(Stored data)
####################

(** * ruvvector-service: learning-signal handlers and the decision-event feed

    A shallow embedding of the core logic of the service:

    - [ApprovalLearning]      handlers/learning/approvalLearning.ts
    - [FeedbackAssimilation]  handlers/learning/feedbackAssimilation.ts
    - [DecisionEvents]        handlers/decisionEvents.ts
    - [Config]                config.ts
    - [Validation]            middleware/validation.ts

    Modelling conventions.

    - JavaScript strings are Rocq strings of 8-bit characters.  The
      built-in string functions ([toLowerCase], [trim], [parseInt],
      [split], [includes]) follow their ECMAScript definition on ASCII
      text; bytes above 127 are passed through unchanged.
    - [localeCompare] compares by the collation of the host's locale,
      and the store compares row ids by the collation of the database;
      the program fixes neither.  Both are parameters: the locale
      ([Js.Locale]), of which only what ECMAScript requires is assumed,
      that [localeCompare] is a consistent comparator, and the
      collation ([Collation]), a strict order.
    - JavaScript numbers that hold timestamps, limits and counters are
      integers ([Z]).  A [Date] is its millisecond count; it is valid up
      to 8.64e15 milliseconds on either side of the epoch.  Numbers that
      hold signals and confidences are rationals ([Q]): every arithmetic
      operation is exact, IEEE-754 rounding of the individual operations
      is not modelled.
    - The relational store is a record of tables, each a list of rows in
      insertion order.  It keeps [created_at] to the microsecond, as the
      count of microseconds since the epoch.  The driver hands a stored
      timestamp to the program as a [Date], without the microseconds
      below the millisecond, and a [Date] parameter to the store as a
      whole number of milliseconds.  The stored instants lie in the
      range of [Date].
    - Statements never fail for lack of a connection.  The statements
      that raise are an INSERT that violates the unique index on
      [learning_events.inputs_hash], and a SELECT with a [Date]
      parameter that the store cannot read as a timestamp: an invalid
      [Date], or an instant before the store's first day, 24 November
      4714 BC.
    - [uuidv4()] and [new Date()] read from oracles carried by the world:
      a sequence of identifiers and a sequence of clock readings, each
      with a read position.
    - SHA-256 is implemented, so that fingerprints evaluate.
    - [process.env] and the headers of a request are finite maps from
      names to values. *)

From Stdlib Require Import ZArith QArith Qminmax Qabs Lqa.
From Stdlib Require Import Ascii String DecimalString DecimalZ.
From stdpp Require Import list strings sorting gmap.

####################

What you will do » Show all lines in the records above that hold "microseconds".

Answer space »
      count of microseconds since the epoch.  The driver hands a stored
      timestamp to the program as a [Date], without the microseconds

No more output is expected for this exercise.